KSOP
Marcos Santista é campeão do Mega KO do KSOP GGPoker Iguazú e fecha etapa incrível com dois títulos
Destaque da etapa, o regular fez muita festa com a vitória
Sete dias de KSOP GGPoker Iguazú e um dos jogadores que viajou até Puerto Iguazú e vai voltar muito feliz para casa é o regular Marcos Santista. Ele encerrou a etapa com chave de ouro nesta terça-feira (09) ao cravar o Mega KO, com buy-in de R$ 2.500, e fechar a etapa com chave de ouro com dois títulos.

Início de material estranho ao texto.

(** A clerk has a client and a controller, which has a client of its own. *)
Record Clerk := mkClerk { ck_Clnt : nat; ck_sck : nat }.
Definition makeShardCtrler (c : Config) : outcome (Config * nat) := MakeClient c.
Definition MakeClerk (c : Config) : outcome (Config * Clerk) :=
  '(c, clnt) ← MakeClient c; '(c, sck) ← makeShardCtrler c; Ret (c, mkClerk clnt sck).
Definition DeleteClerk (c : Config) (ck : Clerk) : outcome Config := DeleteClient c (ck_Clnt ck).
(** A clerk of the controllers' group. *)
Definition makeKVClerk (c : Config) : outcome (Config * (nat * string)) :=
  let srv := ServerName GRP0 0 in '(c, clnt) ← MakeClient c; Ret (c, (clnt, srv)).

#[export] Instance maker {C} : ClerkMaker (STest C) Clerk := {|
  mck_MakeClerk _ := MakeClerk;
  mck_DeleteClerk _ := DeleteClerk
|}.

#[export] Instance maker_ok {C} : ClerkMakerOk (STest C) Clerk.
Proof.
  refine {| clients ck := [ck_Clnt ck; ck_sck ck] |}.
  - intros m c c' k Hm. exists [None; None]. unfold MakeClients. cbn [foldM].
    unfold mck_MakeClerk, maker, MakeClerk, makeShardCtrler, MakeClient in Hm.
    apply outcome_bind_inv in Hm as ([c1 id] & -> & ([c2 id2] & E & [= <- <-])%outcome_bind_inv).
    simpl. by rewrite E.
  - intros m c k. eexists. split; [by left|done].
Defined.
End ShardKvTest.

(** ** What a test does meanwhile *)

Inductive group_op :=
| GStartServer (i : nat) | GShutdownServer (i : nat) | GStartServers | GShutdown
| GConnectOne (i : nat) | GConnectAll | GDisconnectAll (i : nat) | GPartition (p1 p2 : list nat).

Inductive clnt_op := CConnectAll | CConnectTo (srvs : option (list string)) | CDisconnect (srv : string) | CDisconnectAll.

(** [LEnd] is what a [Call] of a client does before it sends: its end for the server. *)
Inductive life_op (K : Type) :=
| LMakeClerk
| LDeleteClerk (k : K)
| LMakeClient (srvs : option (list string))
| LDeleteClient (id : nat)
| LEnd (id : nat) (server : string)
| LClnt (id : nat) (op : clnt_op)
| LMakeGroupStart (gid : Z) (n : nat)
| LExitGroup (gid : Z)
| LGroup (gid : Z) (op : group_op)
| LReliable (b : bool)
| LOp.
Arguments LMakeClerk {K}.
Arguments LDeleteClerk {K}.
Arguments LMakeClient {K}.
Arguments LDeleteClient {K}.
Arguments LEnd {K}.
Arguments LClnt {K}.
Arguments LMakeGroupStart {K}.
Arguments LExitGroup {K}.
Arguments LGroup {K}.
Arguments LReliable {K}.
Arguments LOp {K}.

Definition Clnt_op (net : Network) (clnt : Clnt) (op : clnt_op) : Network * Clnt :=
  match op with
  | CConnectAll => Clnt_ConnectAll net clnt
  | CConnectTo srvs => Clnt_ConnectTo net clnt srvs
  | CDisconnect srv => (Clnt_Disconnect net clnt srv, clnt)
  | CDisconnectAll => Clnt_DisconnectAll net clnt
  end.

Section Life.
Variable Randstring : nat -> string.

Definition run_group_op (g : group) (op : group_op) : outcome group :=
  match op with
  | GStartServer i => StartServer Randstring g i
  | GShutdownServer i => ShutdownServer g i
  | GStartServers => StartServers Randstring g
  | GShutdown => Shutdown g
  | GConnectOne i => ConnectOne g i
  | GConnectAll => ConnectAll g
  | GDisconnectAll i => DisconnectAll g i
  | GPartition p1 p2 => Partition g p1 p2
  end.

Definition life_step {M K} `{ClerkMaker M K} (m : M) (c : Config) (op : life_op K) : outcome Config :=
  match op with
  | LMakeClerk => '(c, _) ← mck_MakeClerk m c; Ret c
  | LDeleteClerk k => mck_DeleteClerk m c k
  | LMakeClient srvs => '(c, _) ← MakeClientTo c srvs; Ret c
  | LDeleteClient id => DeleteClient c id
  | LEnd id server => '(c, _) ← client_end Randstring c id server; Ret c
  | LClnt id op =>
      clnt ← at_ (cf_clnts c) id;
      let '(net, clnt') := Clnt_op (cf_net c) clnt op in
      Ret (set_clnts (set_net c net) (<[id := clnt']> (cf_clnts c)) (cf_clerks c))
  | LMakeGroupStart gid n => MakeGroupStart Randstring c gid n
  | LExitGroup gid => ExitGroup c gid
  | LGroup gid op => on_group c gid (fun g => run_group_op g op)
  | LReliable b => Ret (SetReliable c b)
  | LOp => Ret (Op c)
  end.

Definition life_run {M K} `{ClerkMaker M K} (m : M) (c : Config) (ops : list (life_op K)) : outcome Config :=
  foldM (life_step m) ops c.

(** ** Groups only add ends *)

Hypothesis Rand_inj : forall i j, Randstring i = Randstring j -> i = j.

Record grp_grows (g g' : group) : Prop := {
  gr_ends : rn_ends (g_net g) ⊆ rn_ends (g_net g');
  gr_names : (g_names g <= g_names g')%nat;
  gr_below : names_below Randstring (g_net g) (g_names g) -> names_below Randstring (g_net g') (g_names g')
}.

Lemma grp_grows_refl g : grp_grows g g.
Proof. by split. Qed.

Lemma grp_grows_trans g1 g2 g3 : grp_grows g1 g2 -> grp_grows g2 g3 -> grp_grows g1 g3.
Proof.
  intros [A1 A2 A3] [B1 B2 B3]. split; [set_solver|lia|]. intros H. by apply B3, A3.
Qed.

(** The ends are the same. *)
Lemma grows_same g g' : rn_ends (g_net g') = rn_ends (g_net g) -> g_names g' = g_names g -> grp_grows g g'.
Proof. intros He Hn. split; [by rewrite He|lia|]. unfold names_below. by rewrite He, Hn. Qed.

Lemma grows_frame g g' : frame g g' -> grp_grows g g'.
Proof. intros F. apply grows_same; apply F. Qed.

Lemma connect_grows g i to g' : connect g i to = Ret g' -> grp_grows g g'.
Proof. intros H. by eapply grows_frame, connect_frame. Qed.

Por bater o field de 52 entradas, Marcos ficou com um belo prêmio de R$ 23.000 incluindo os bounties. “Satisfeito demais. Fazer uma viagem dessa, poder trazer a patroa para passear e ainda conseguir, no meio de monte de fera, dois títulos, quatro mesas finais, cinco ou seis ITMs… não tem como não estar feliz. Simples assim”, comentou.

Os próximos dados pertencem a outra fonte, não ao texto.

(** C22: committed logs agree.  Whatever messages arrive at the readers of whichever
    instances, servers being killed, restarted and moved in between, as long as the
    process has not failed and snapshots hold what the servers have: two servers never
    hold different values at an index, no log has a gap, and [nCommitted] never fails
    but answers how many servers hold the index and their common value. *)
Theorem committed_logs_agree {Cmd} `{EqDecision Cmd} encode decode n snapshot (st : rstore Cmd) :
  reach encode decode n snapshot st ->
  (forall i j a b index v w, inst st i = Ret a -> inst st j = Ret b ->
     rs_logs a !! index = Some v -> rs_logs b !! index = Some w -> v = w) /\
  (forall i a index, inst st i = Ret a -> 1 < index <= int_max ->
     is_Some (rs_logs a !! index) -> is_Some (rs_logs a !! (index - 1))) /\
  (started st -> forall index,
     nCommitted st index =
       Ret (Z.of_nat (length (holders st index)), default None (last (holders st index)))).
Proof.
  intros Hr. pose proof (rinv_reach _ _ _ _ _ Hr) as H. split; [apply (ri_agree _ H)|]. split.
  - intros i a index Ha. by apply (ri_gap _ H i).
  - intros Hst index. by apply nCommitted_spec.
Qed.

(** C30: [one] tells the truth.  When it returns an index, at one of the moments it polled
    at least one and at least [expectedServers] servers held exactly the command at that
    index and, the servers being in a reachable state, no server held anything else
    there; it returns -1 only when the test has finished. *)
Theorem one_sound {Cmd} `{EqDecision Cmd} encode decode n snapshot (rounds : list (round Cmd))
    finished cmd expected retry len starts index :
  (forall rd st, rd ∈ rounds -> st ∈ rd_polls rd ->
     reach encode decode n snapshot st /\ started st) ->
  one rounds finished cmd expected retry len starts = Ret index ->
  (index = -1 /\ finished = true) \/
  exists rd st, rd ∈ rounds /\ st ∈ rd_polls rd /\
    0 < Z.of_nat (length (holders st index)) /\ expected <= Z.of_nat (length (holders st index)) /\
    forall v, v ∈ holders st index -> v = cmd.
Proof.
  assert (Hpoll : forall polls, (forall st, st ∈ polls -> reach encode decode n snapshot st /\ started st) ->
    forall idx, poll polls cmd idx expected = Ret true ->
    exists st, st ∈ polls /\ 0 < Z.of_nat (length (holders st idx)) /\
      expected <= Z.of_nat (length (holders st idx)) /\ forall v, v ∈ holders st idx -> v = cmd).
  { induction polls as [|st polls IH]; intros Hst idx; [done|]. cbn [poll].
    destruct (Hst st) as [Hr Hs]; [apply list_elem_of_here|].
    destruct (nCommitted_spec st idx (rinv_reach _ _ _ _ _ Hr) Hs) as [-> Hag]. step_bind.
    destruct (_ && _ && _) eqn:E.
    - intros _. exists st. split; [apply list_elem_of_here|].
      apply andb_true_iff in E as [[E1 E2]%andb_true_iff Hc%bool_decide_eq_true_1].
      rewrite Z.gtb_lt in E1. rewrite Z.geb_le in E2. split; [done|]. split; [done|].
      intros v Hv. destruct (last (holders st idx)) as [w|] eqn:El.
      + rewrite (Hag v w Hv); [done|]. by apply last_Some_elem_of.
      + apply last_None in El. rewrite El in Hv. by apply elem_of_nil in Hv.
    - intros Hp. destruct (IH ltac:(intros; apply Hst; by apply list_elem_of_further) idx Hp)
        as (st' & Hin & Hx). exists st'. split; [by apply list_elem_of_further|done]. }
  revert starts. induction rounds as [|rd rounds IH]; intros starts Hst; cbn [one].
  { destruct finished; [|done]. intros [= <-]. by left. }
  assert (Hrec : forall s, one rounds finished cmd expected retry len s = Ret index ->
    (index = -1 /\ finished = true) \/
    exists rd' st, rd' ∈ rd :: rounds /\ st ∈ rd_polls rd' /\
      0 < Z.of_nat (length (holders st index)) /\ expected <= Z.of_nat (length (holders st index)) /\
      forall v, v ∈ holders st index -> v = cmd).
  { intros s Hs. destruct (IH s) as [?|(rd' & st & Hin & Hx)];
      [intros; by eapply Hst; [apply list_elem_of_further|]|done|by left|].
    right. exists rd', st. split; [by apply list_elem_of_further|done]. }
  intros ([idx starts'] & Ht & Ho)%outcome_bind_inv. destruct (negb _); [|by eapply Hrec].
  apply outcome_bind_inv in Ho as (agreed & Hp & Ho). destruct agreed.
  - injection Ho as ->. right. destruct (Hpoll (rd_polls rd)) with (idx := index) as (st & Hin & Hx);
      [intros st Hin; eapply Hst; [apply list_elem_of_here|done]|done|].
    exists rd, st. split; [apply list_elem_of_here|done].
  - destruct (negb retry); [done|by eapply Hrec].
Qed.

(** ** A run that applies a command at two servers, with a restart *)

Section RunList.
Context {Cmd : Type} `{EqDecision Cmd}.
Variable encode : Z * list (any Cmd) -> list Byte.byte.
Variable decode : list Byte.byte -> option (Z * list (any Cmd)).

Marcos enfrentou uma mesa final com nomes como Thiago Torati, Alê Couto, Thaline Teixeira e Markitos Grassi. “Eu tentei não enfrentar os líderes, tentei ir para os bounties mais curtos. Me segurei, mas o jogo fluiu tranquilo, me ajudou. Consegui uma runnada boa com um flipzinho bom. Tudo funcionou bem”, analisou o campeão.
Santista venceu o Turbo 500 dois dias atrás. Ele veio para a etapa de Iguazú como uma forma de recompensa por ter conquistado o título de campeão do ranking do Catarinense. “O título do catarinense deu as cinco próximas etapas. Fortaleza estamos lá, Rio também, agora é continuar indo para cima dos títulos maiores que eu ainda não tenho os troféus do Main Event e do High Roller, mas os menores estão vindo”, finalizou.
No fim das contas no Mega KO, Santista enfrentou Hanna Trad. Depois do flop KQ6, eles se envolveram em all in e call. O AK de Marcos segurou contra o K5 do adversário para muita celebração no salão do City Center Iguazú.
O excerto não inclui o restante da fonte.